Across the country in Catholic colleges and universities, the biggest challenge is maintaining a sense of community, said Chris Adams, chair of the Association of Catholic Colleges and Universities of Canada and rector of St. Paul’s College at the University of Manitoba.

“It is difficult to have a human, communal face with students who are in all different places,” Adams said. “The silver lining in all this is that when we do come back, we will truly appreciate the experience of being on campus. We will truly appreciate what it is to be in a classroom. We will truly appreciate what it means to be part of a congregation in our college chapel.”

A lot of that community building will come from the students themselves.

“Students want to interact with each other. They want to be on campus where interesting things are going on,” he said. “This past four months has really taught us how people really do want to have that on-campus, interacting-with-their-professors experience.”

A Statistics Canada crowdsourced study of over 100,000 postsecondary students in the last half of April found that between five and 13 per cent of students were unable to complete some or all of their courses because of the COVID shutdown. For students in arts, humanities and the social sciences — areas where Canada’s Catholic colleges excel — the self-reported incompletion rate was nine per cent.

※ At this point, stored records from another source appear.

Inductive route : nat → list stage → Prop :=
  | route_end : route 21 []
  | route_step n n' st ss : (1 <= level st.2)%nat → advances n st n' → route n' ss → route n (st :: ss).
Lemma route_outcome n ss s pr : route n ss → ready n s pr → fwp (run_stages ss) s outcome.
Proof.
  intros Hrt. revert s pr. induction Hrt as [|n n' [m l] ss Hl Hadv _ IH]; intros s pr Hr; [apply fwp_ret; by exists pr|].
  cbn [run_stages]. apply fwp_bind. eapply fwp_mono; [exact (Hadv s pr Hr)|]. intros [e|] s' He; cbn in He.
  - apply fwp_ret. destruct He as (?&pr'&Hb). split_and!; [done|done|destruct l; cbn; lia|by exists pr'].
  - destruct He as [pr' Hr']. by eapply IH.
Qed.

(** The copy of the caller, whose flags are still those of the caller. *)
Definition copied (s : pstate) (pr : proc) : Prop :=
  (pr_files pr, pr_fs pr, pr_sighand pr, pr_signal pr) = (pr_files pc, pr_fs pc, pr_sighand pc, pr_signal pc) ∧
  ∃ t, k_tasks (ps_k s) !! p = Some t ∧
    ∀ f, has f PF_KTHREAD = ka_kthread args →
      built 1 (s <| ps_k ::= λ k, k <| k_tasks := <[p := t <| t_flags := f |>]> (k_tasks k) |> |>) pr.

Lemma child_flags_kthread t : has (child_flags args t) PF_KTHREAD = ka_kthread args.
Proof.
  unfold child_flags. rewrite has_kthread. destruct (ka_kthread args), (ka_user_worker args), (ka_io_thread args);
    rewrite ?Z.lor_spec, Z.land_spec; cbn -[Z.testbit]; by rewrite ?andb_false_r, ?orb_true_r.
Qed.

Lemma creds_outcome s pr :
  copied s pr → fwp (stage_creds env args p) s (λ e s', match e with
    | Some e => e ≠ 0 ∧ ∃ pr', built 1 s' pr' | None => ∃ pr', ready 2 s' pr' end).
Proof.
  intros ([= Hf Hfs Hsh Hsg]&t&Ht&Hb). unfold stage_creds. apply fwp_bind, fwp_sched. eapply wp_upd_task; [done|].
  specialize (Hb _ (child_flags_kthread t)). apply fwp_bind. eapply fwp_upd_new; [exact Hb|].
  match goal with |- context [<[p := ?x]> (ps_new _)] => set (pr1 := x) end.
  apply (built_new _ _ _ pr1) in Hb; [|done|lia]. destruct (Z.ltb_spec (env_creds env) 0).
  - apply fwp_ret. split; [lia|]. exists pr1. exact Hb.
  - apply fwp_bind, fwp_modify. apply fwp_bind, fwp_modify. apply fwp_ret. exists pr1.
    apply (built_raise _ _ _ ({[(p, res_nproc)]} ∪ ({[(p, res_creds)]} ∪ ps_held s))) in Hb; [|set_solver|set_solver|..].
    + split; [exact Hb|..]; cbn; intros; done || lia.
    + intros q r [[= -> ->]%elem_of_singleton|[[= -> ->]%elem_of_singleton|?]%elem_of_union]%elem_of_union; [right|right|by left]; by apply may_own; [|lia|].
    + intros [] Hl _ _; try done; set_solver.
Qed.

Lemma stages_outcome s pr : copied s pr → fwp (run_stages (fork_stages env init_pid args cur p)) s outcome.
Proof.
  intros Hc. unfold fork_stages.
  match goal with |- fwp (run_stages (_ :: ?r)) _ _ => set (rest := r) end. cbn [run_stages].
  apply fwp_bind. eapply fwp_mono; [by eapply creds_outcome|]. intros [e|] s' He; [apply fwp_ret; destruct He as [? Hb]; by split_and!; [|cbn; lia|cbn; lia|]|]. destruct He as [pr' Hr].
  refine (route_outcome 2 rest _ _ _ Hr). subst rest.
  repeat (eapply route_step; [cbn; lia| |]); [..|apply route_end].
  - by apply advances_check.
  - apply advances_threads.
  - apply advances_kthread.
  - apply advances_acquire; [set_solver|done|by intros []|done|done].
  - apply advances_local; [apply fork_local|done|left; split_and!; [done|set_solver|by intros []]].
  - apply advances_acquire; [set_solver|done|by intros []|done|done].
  - apply advances_acquire; [set_solver|done|by intros []|done|done].
  - apply advances_acquire; [set_solver|done|by intros []|done|done].
  - apply advances_acquire; [set_solver|done|by intros []|done|done].
  - apply advances_files.
  - apply advances_fs.
  - apply advances_sighand.
  - apply advances_signal.
  - apply advances_mm.
  - apply advances_acquire; [set_solver|done|by intros []|done|done].
  - apply advances_io.
  - apply advances_acquire; [set_solver|done|by intros []|done|done].
  - apply advances_pid.
  - apply advances_pidfd.
  - apply advances_put_pidfd.
  - apply advances_cgroup.
  - apply advances_local; [apply cgroup_fork_local|done|by right].
  - apply advances_family.
  - by apply advances_check.
Qed.

(** A statement that fails leaves nothing behind. *)
Lemma failed_stage l s pr :
  (1 <= level l <= 21)%nat → built (level l) s pr →
  fwp (goto l (cleanup_ladder init_pid args cur p)) s (λ _ s', restored s').
Proof. intros Hl Hb. rewrite goto_level. by eapply ladder_restores. Qed.
End build.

These frustrations haven’t chased students away. Like St. Mike’s in Toronto, St. Paul’s in Winnipeg has seen a spike in summer enrolment, up 19 per cent.

Education is not getting cheaper and the job prospects for fresh graduates are not getting better, but none of that deters students or their families.

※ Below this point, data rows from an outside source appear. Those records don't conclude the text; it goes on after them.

(** [copy_process] ends, and it fails without a trace or makes a child. *)
Lemma copy_process_ends :
  fwp (copy_process env false args) s0 (λ r s', match r with
    | inl e => e ≠ 0 ∧ restored s0 cur s'
    | inr p => flags_nested (ka_flags args) ∧ ∃ pr, created env args s0 cur pc p pr s'
    end).
Proof.
  destruct (fb_cur _ _ _ Hfb) as (r&Hr&Hcr), (fb_signal _ _ _ Hfb) as (sig&Hs&_). unfold copy_process, current_task.
  apply fwp_bind, fwp_sched. eapply wp_current; [exact Hr|]. rewrite ps_k_id, Hcr.
  apply fwp_bind. eapply fwp_process; [apply Hfb|]. rewrite Hs. apply fwp_bind, fwp_deref. apply fwp_bind, fwp_get.
  destruct (bad_clone_flags _ _ _) eqn:Hbad; [apply fwp_ret; split; [done|apply restored_refl]|].
  apply fwp_bind. apply fwp_mono with (Q := λ _ s, collecting s).
  { destruct (has (ka_flags args) CLONE_THREAD); [apply fwp_skip; by left|apply fwp_modify; by right]. }
  intros [] s1 Hc. assert (∀ e, e ≠ 0 → fwp (unhold cur res_delayed;; mret (inl e : Z + tid)) s1 (λ r s', match r with
    | inl e => e ≠ 0 ∧ restored s0 cur s' | inr p => flags_nested (ka_flags args) ∧ ∃ pr, created env args s0 cur pc p pr s' end)) as Hstop.
  { intros e He. apply fwp_bind. eapply fwp_mono; [by apply collecting_stop|]. intros [] s' ->. apply fwp_ret.
    split; [done|apply restored_refl]. }
  destruct (env_sigpending env); [by apply Hstop|]. apply fwp_bind.
  eapply fwp_mono; [by apply (dup_task_struct_copies false)|]. intros [p|] s2 Hd; cbn [dup_post] in Hd; [|subst; by apply Hstop].
  destruct Hd as (Hp&Hk&Hn&Hpr&Hcp). apply fwp_bind. eapply fwp_mono; [by eapply stages_outcome|].
  intros [[e l]|] s3 Ho.
  - eapply fwp_mono; [by eapply failed_copy|]. by intros x s' (->&?&?).
  - destruct Ho as [pr Hrd]. eapply fwp_mono; [by eapply new_child_created|]. intros x s' [-> Hcr'].
    split; [by eapply good_flags_nested|by exists pr].
Qed.
End success.
End spec.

“If I can’t get a job because the economy is still in a chill situation, do I really want to sit at my parents’ place all day long watching Netflix?” Adams asked.

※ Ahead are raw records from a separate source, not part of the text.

(* ===== verification/MmCidSolo.v ===== *)
(** A thread that is not disturbed gets a concurrency id: the loops of the allocation end. *)
From S2P Require Import Prelude Interleave MmCid MmCidLogic MmCidAlloc.

Section solo.
Context {CL : CidLib} {CW : CidLaws CL} (cpus : list Z) (i : nat).
Local Abbreviation UNSET := MM_CID_UNSET.
Local Abbreviation ends_in := (ends_in (exec cpus false) i).

(** The allocator may take id [n]: it changes no more than the mask and the count of ids. *)
Definition room (m : cid_mem) : Prop := ∃ n, (0 <= n < Z.min (cm_allowed m) nr_cpu_ids) ∧ (n ∉ cm_mask m).
Record like (m m' : cid_mem) : Prop := {
  l_allowed : cm_allowed m' = cm_allowed m; l_lock : cm_cid_lock m' = cm_cid_lock m; l_max : 0 <= cm_max m → 0 <= cm_max m';
  l_users : cm_users m' = cm_users m; l_recent : cm_recent m' = cm_recent m; l_cid : cm_cid m' = cm_cid m }.
Lemma like_trans m1 m2 m3 : like m1 m2 → like m2 m3 → like m1 m3.
Proof. intros [] []. split; try congruence. auto. Qed.
Definition taken_alone (m : cid_mem) (r : Z) (m' : cid_mem) : Prop :=
  like m m' ∧ (0 <= r < cm_allowed m) ∧ (r ∉ cm_mask m) ∧ cm_mask m' = {[r]} ∪ cm_mask m.

Lemma ends_test_set {B} n m (f : bool → cprog B) Q :
  (n ∈ cm_mask m → ends_in (f true) m Q) →
  (n ∉ cm_mask m → ends_in (f false) (m <| cm_mask := {[n]} ∪ cm_mask m |>) Q) → ends_in (test (TestSetBit n) ≫= f) m Q.
Proof.
  intros Hin Hout. eapply ends_test; [done|]. destruct (bool_decide_reflect (n ∈ cm_mask m)) as [H|H]; [|by apply Hout].
  replace (m <| cm_mask := {[n]} ∪ cm_mask m |>) with m; [by apply Hin|].
  replace ({[n]} ∪ cm_mask m) with (cm_mask m) by set_solver. by destruct m.
Qed.

Lemma shrink_ends m :
  0 <= cm_max m → 0 <= cm_allowed m → 0 <= cm_users m →
  ends_in (loop shrink_round (cm_max m)) m (λ r m', like m m' ∧ cm_mask m' = cm_mask m ∧ cm_max m' = r ∧ r <= cm_allowed m).
Proof.
  intros Hm Ha Hu. set (Q := λ r m', like m m' ∧ cm_mask m' = cm_mask m ∧ cm_max m' = r ∧ r <= cm_allowed m).
  apply (ends_round _ _ _ _ _ (λ x m', match x with inl _ => False | inr r => Q r m' end)); [|by intros [?|?] m' ?].
  unfold shrink_round. eapply ends_access; [done|]. eapply ends_access; [done|]. cbv zeta.
  destruct (Z.ltb_spec (Z.min (cm_allowed m) (cm_users m)) (cm_max m)).
  - eapply ends_access; [done|]. rewrite Z.eqb_refl. apply ends_ret. split_and!; [split; try done; cbn; lia|done|done|lia].
  - apply ends_ret. split_and!; [by split|done|done|lia].
Qed.
Lemma ends_cas_max {B} old new m (f : Z → cprog B) Q :
  ends_in (f (cm_max m)) (if cm_max m =? old then m <| cm_max := new |> else m) Q → ends_in (access_ (CasMax old new) ≫= f) m Q.
Proof. by apply ends_access. Qed.
Lemma taken_like m m1 r m' : like m m1 → cm_mask m1 = cm_mask m → taken_alone m1 r m' → taken_alone m r m'.
Proof. intros Hl He (Hl'&Hr&Hn&Hm). rewrite He in Hn, Hm. rewrite (l_allowed _ _ Hl) in Hr. split_and!; [by eapply like_trans|apply Hr|apply Hr|done|done]. Qed.
(** Each id that is taken already costs two rounds. *)
Lemma expand_ends k m :
  0 <= cm_max m → cm_allowed m - cm_max m <= Z.of_nat k →
  ends_in (loop expand_round (cm_max m)) m (λ r m', r = -1 ∧ like m m' ∧ cm_mask m' = cm_mask m ∨ taken_alone m r m').
Proof.
  revert m. induction k as [|k IH]; intros m Hm Hk; set (Q := λ r m', _ ∨ taken_alone m r m').
  { apply (ends_round _ _ _ _ _ (λ x m', x = inr (-1) ∧ m' = m)); [|intros ? ? [-> ->]; left; by split_and!].
    unfold expand_round. eapply ends_access; [done|]. destruct (Z.ltb_spec (cm_max m) (cm_allowed m)); [lia|]. by apply ends_ret. }
  set (m1 := m <| cm_max := cm_max m + 1 |>). assert (like m m1) as Hl by (split; try done; cbn; lia).
  apply (ends_round _ _ _ _ _ (λ x m', match x with
    | inl x => x = cm_max m ∧ m' = m1 ∧ cm_max m < cm_allowed m ∧ cm_max m < cm_users m | inr r => Q r m' end)).
  - unfold expand_round. eapply ends_access; [done|]. destruct (Z.ltb_spec (cm_max m) (cm_allowed m)) as [Hlt|]; cbn [negb].
    2:{ apply ends_ret. left. by split_and!. }
    eapply ends_access; [done|]. destruct (Z.ltb_spec (cm_max m) (cm_users m)) as [Hlu|]; cbn [negb]; [|apply ends_ret; left; by split_and!].
    apply ends_cas_max. rewrite Z.eqb_refl. cbn [negb]. change (m <| cm_max := _ |>) with m1. apply ends_test_set; intros Hin; apply ends_ret.
    + by split_and!.
    + right. split_and!; [destruct Hl; by split|done|done|done|done].
  - intros [x|r] m' Hx; [|done]. destruct Hx as (->&->&Hlt&Hlu).
    apply (ends_round _ _ _ _ _ (λ x m', x = inl (cm_max m1) ∧ m' = m1)).
    + unfold expand_round. eapply ends_access; [done|]. change (cm_allowed m1) with (cm_allowed m).
      rewrite (proj2 (Z.ltb_lt _ _) Hlt). cbn [negb]. eapply ends_access; [done|]. change (cm_users m1) with (cm_users m).
      rewrite (proj2 (Z.ltb_lt _ _) Hlu). cbn [negb]. apply ends_cas_max.
      assert ((cm_max m1 =? cm_max m) = false) as Hne by (cbn; lia). rewrite Hne. cbn [negb]. by apply ends_ret.
    + intros x m' [-> ->]. destruct (IH m1) as (r&m'&Hs&Hp); [cbn; lia..|]. exists r, m'. split; [exact Hs|].
      destruct Hp as [(->&?&?)|Ht]; [left; split_and!; [done|by eapply like_trans|done]|right; by eapply taken_like].
Qed.
Lemma first_of_seqZ (mask : gset Z) x a k :
  a <= x < a + Z.of_nat k → (x ∉ mask) → ∃ y, head (filter (λ n, n ∉ mask) (seqZ a (Z.of_nat k))) = Some y ∧ y <= x ∧ (y ∉ mask).
Proof.
  revert a. induction k as [|k IH]; intros a Hx Hout; [lia|]. rewrite seqZ_cons by lia. rewrite filter_cons.
  destruct (decide (a ∉ mask)) as [Ha|Ha]; [exists a; split_and!; [done|lia|done]|].
  replace (Z.pred (Z.of_nat (S k))) with (Z.of_nat k) by lia. apply IH; [|done]. assert (a ≠ x) by (intros ->; done). lia.
Qed.
Lemma find_ends m : room m → ends_in (loop find_zero_round 0) m (λ r m', m' = m ∧ (0 <= r < cm_allowed m) ∧ (r ∉ cm_mask m)).
Proof.
  intros (x&Hx&Hout). set (Q := λ r m', _). apply (ends_round _ _ _ _ _ (λ x m', match x with inl _ => False | inr r => Q r m' end)); [|by intros [?|?] m' ?].
  unfold find_zero_round. eapply ends_access; [done|]. eapply ends_access; [done|].
  destruct (first_of_seqZ (cm_mask m) x 0 (Z.to_nat nr_cpu_ids)) as (y&Hy&Hle&Hz); [lia|done|]. rewrite Z2Nat.id in Hy by lia.
  assert (first_zero (cm_mask m) = y) as He by (unfold first_zero; by rewrite Hy). pose proof (first_zero_pos (cm_mask m)). rewrite He in *.
  destruct (Z.ltb_spec y (cm_allowed m)); [|lia]. apply ends_ret. split_and!; [done|lia|lia|done].
Qed.

(** What the allocation needs: numbers in range and a free id. *)
Definition ready (m : cid_mem) : Prop :=
  0 <= cm_max m ∧ (0 <= cm_allowed m <= cid_limit) ∧ 0 <= cm_users m ∧ (∀ c, cm_recent m c = UNSET ∨ 0 <= cm_recent m c) ∧ room m.
Lemma try_get_ends c m : ready m → ends_in (__mm_cid_try_get c) m (taken_alone m).
Proof.
  intros (Hm&Ha&Hu&Hrec&Hroom). unfold __mm_cid_try_get. eapply ends_access; [done|].
  eapply ends_bind; [apply shrink_ends; lia|].
  intros mx m1 (Hl1&Hm1&<-&Hle). eapply ends_access; [done|]. rewrite (l_recent _ _ Hl1). specialize (Hrec c). set (recent := cm_recent m c) in *.
  apply (ends_bind _ _ _ _ _ (λ (b : bool) m2, if b then taken_alone m recent m2 else m2 = m1)).
  - destruct (mm_cid_is_unset recent) eqn:Hus; cbn [negb andb]; [by apply ends_ret|].
    destruct (Z.ltb_spec recent (cm_max m1)); [|by apply ends_ret].
    apply ends_test_set; intros Hin; apply ends_ret; cbn; [done|]. rewrite Hm1 in Hin. split_and!; [|destruct Hrec as [Hr|]; [|done]|lia|done|by rewrite <- Hm1].
    + destruct Hl1. by split.
    + apply cid_unset in Hr. congruence.
  - intros [] m2; [intros Ht; by apply ends_ret|]. intros ->.
    eapply ends_bind; [apply (expand_ends (Z.to_nat cid_limit)); [by apply (l_max _ _ Hl1)|rewrite (l_allowed _ _ Hl1); pose proof (l_max _ _ Hl1 Hm); lia]|].
    intros r m2 [(->&Hl2&Hm2)|Ht].
    + rewrite Z.eqb_refl. cbn [negb]. pose proof (like_trans _ _ _ Hl1 Hl2) as Hl. eapply ends_bind; [apply find_ends|].
      { destruct Hroom as (x&?&?). exists x. rewrite (l_allowed _ _ Hl), Hm2, Hm1. done. }
      intros r m3 (->&Hr&Hout). rewrite (l_allowed _ _ Hl), Hm2, Hm1 in *. apply ends_test_set; intros Hin; [by rewrite Hm2 in Hin|].
      apply ends_ret. split_and!; [|lia|lia|done|cbn; by rewrite Hm2]. destruct Hl. by split.
    + assert (r ≠ -1) as Hne by (destruct Ht as (_&?&_); lia). destruct (Z.eqb_spec r (-1)); [done|]. cbn [negb]. apply ends_ret. by eapply taken_like.
Qed.

Lemma snapshot_ends c m : ends_in (mm_cid_snapshot_time c) m (λ _ m', m' = m <| cm_time := fset (cm_time m) c (cm_clock m c) |>).
Proof. unfold mm_cid_snapshot_time. eapply ends_access; [done|]. eapply ends_last; done. Qed.
(** Alone, the first attempt succeeds, with or without the lock. *)
Definition allocated (m : cid_mem) (r : Z) (m' : cid_mem) : Prop :=
  (0 <= r < cm_allowed m) ∧ (r ∉ cm_mask m) ∧ cm_mask m' = {[r]} ∪ cm_mask m ∧ cm_cid m' = cm_cid m ∧ cm_cid_lock m' = None.
Lemma get_ends c m : ready m → cm_cid_lock m = None → ends_in (__mm_cid_get c) m (allocated m).
Proof.
  intros Hr Hl. unfold __mm_cid_get. eapply ends_test; [done|].
  apply (ends_bind _ _ _ _ _ (allocated m)).
  - destruct (cm_use_lock m); cbn [of_bool Z.eqb negb].
    + eapply ends_do; [cbn; by rewrite Hl|]. eapply ends_bind; [by apply try_get_ends|]. intros r m1 (Hlk&Hr1&Hn&Hm1).
      destruct (Z.leb_spec 0 r); [|lia]. eapply ends_do; [done|]. apply ends_ret. destruct Hlk. split_and!; [apply Hr1|apply Hr1|done|done|done|done].
    + eapply ends_bind; [by apply try_get_ends|]. intros r m1 (Hlk&Hr1&Hn&Hm1). destruct (Z.leb_spec 0 r); [|lia].
      apply ends_ret. destruct Hlk. split_and!; [lia|lia|done|done|done|congruence].
  - intros r m1 Ha. eapply ends_bind; [apply snapshot_ends|]. intros [] m2 ->. by apply ends_ret.
Qed.

(** The ids in use once the flagged id of [c], if there is one, is released. *)
Definition mask_after_put (m : cid_mem) (c : Z) : gset Z :=
  if mm_cid_is_lazy_put (cm_cid m c) then cm_mask m ∖ {[mm_cid_clear_lazy_put (cm_cid m c)]} else cm_mask m.
(** A task that is not disturbed gets an id: the one its CPU caches, or a free one, which is
    then taken and cached; an id that was to be released is released first. *)
Theorem mm_cid_get_alone c m :
  ready m → cm_cid_lock m = None → kind (cm_cid m c) →
  ∃ n m', alone (exec cpus false) i (mm_cid_get c) m n m' ∧ cm_cid m' c = n ∧ cm_cid_lock m' = None ∧
    if mm_cid_is_valid (cm_cid m c) then n = cm_cid m c ∧ cm_mask m' = cm_mask m
    else (0 <= n < cm_allowed m) ∧ (n ∉ mask_after_put m c) ∧ cm_mask m' = {[n]} ∪ mask_after_put m c.
Proof.
  intros Hr Hl Hk. set (Q := λ n m', cm_cid m' c = n ∧ cm_cid_lock m' = None ∧
    if mm_cid_is_valid (cm_cid m c) then n = cm_cid m c ∧ cm_mask m' = cm_mask m
    else (0 <= n < cm_allowed m) ∧ (n ∉ mask_after_put m c) ∧ cm_mask m' = {[n]} ∪ mask_after_put m c).
  change (ends_in (mm_cid_get c) m Q). unfold mm_cid_get. eapply ends_access; [done|]. unfold Q.
  destruct (mm_cid_is_valid (cm_cid m c)) eqn:Hv.
  { eapply ends_bind; [apply snapshot_ends|]. intros [] m1 ->. apply ends_ret. by split_and!. }
  set (m0 := m <| cm_mark := delete i (cm_mark m) |>).
  apply (ends_bind _ _ _ _ _ (λ _ m1, ready m1 ∧ cm_cid_lock m1 = None ∧ cm_mask m1 = mask_after_put m c ∧ cm_allowed m1 = cm_allowed m)).
  - unfold mask_after_put. destruct (mm_cid_is_lazy_put (cm_cid m c)) eqn:Hz; [|by apply ends_ret].
    destruct (lazy_id _ Hk Hz) as (old&Hold&He&->). destruct cid_unset_kind as [_ Hzu].
    apply (ends_bind _ _ _ _ _ (λ b m1, b = true ∧ m1 = m0 <| cm_mark := delete i (cm_mark m0) |> <| cm_cid := fset (cm_cid m) c UNSET |>)).
    + eapply ends_access; [cbn; by rewrite Z.eqb_refl, Hzu|]. apply ends_ret. by rewrite Z.eqb_refl.
    + intros b m1 [-> ->]. unfold __mm_cid_put. destruct (Z.ltb_spec old 0); [unfold is_id in Hold; lia|].
      eapply ends_last; [done|]. split_and!; try done. destruct Hr as (?&[? ?]&?&?&x&?&?). split_and!; [done|done|done|done|done|].
      exists x. split; [done|]. cbn. set_solver.
  - intros [] m1 (Hr1&Hl1&Hm1&Ha1). eapply ends_bind; [by apply get_ends|]. intros n m2 (Hn&Hout&Hm2&_&Hl2).
    eapply ends_do; [done|]. eapply ends_do; [done|]. apply ends_ret. rewrite Hm1 in Hout, Hm2. rewrite Ha1 in Hn.
    split_and!; [cbn; apply fset_eq|done|lia|lia|done|done].
Qed.
End solo.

But it’s not just about money, said Sylvester. Going to university is also about living a fuller, richer and better life.

“I think there is a pent-up demand among young people to have that university experience,” he said.

St. Mike’s students have proven how much they want the campus experience by investing in it. Its student union has kicked in $500,000 toward a $1-million renovation of Elmsley Hall, a 1950s-era student centre on campus. The renovation will reconfigure the study and social space to make it safe for the COVID-era students.

Sylvester does worry that the classic university life is becoming a less accessible, more elite experience. Faced with high rents, transportation costs and low pay in a dwindling supply of part-time and summer jobs, university life can seem like a distant dream to many low-income students. COVID has added to all these stresses.

There again, the St. Mike’s community is doing what it can. An $80,000 emergency aid fund to help students who face financial challenges because of COVID has been largely funded out of the pockets of faculty and staff.

“We have lots of students on our campus who can’t afford to go to university, but we make it work,” Sylvester said. “The bigger question, to me, is the digital divide.” 

Sylvester has seen situations where students have had to go home to remote and Indigenous communities across Canada and complete their courses on smart phones because they don’t have access to broadband.

“That creates inequalities,” he said. “An institution that has social justice responsibilities, which I think St. Mike’s does, has to learn how to address those (issues).”

Adams is convinced Catholic colleges and universities are going to come out of COVID stronger.

“We’ve gained a more in-depth understanding of what our community is all about now that we’ve had to self-isolate,” he said.

St. Michael’s College was already half-way through a long-term planning process when COVID hit, said Sylvester.

“We were already on a renewal trajectory. So we’re not trying to get back to where we were before COVID. We want to come out stronger.”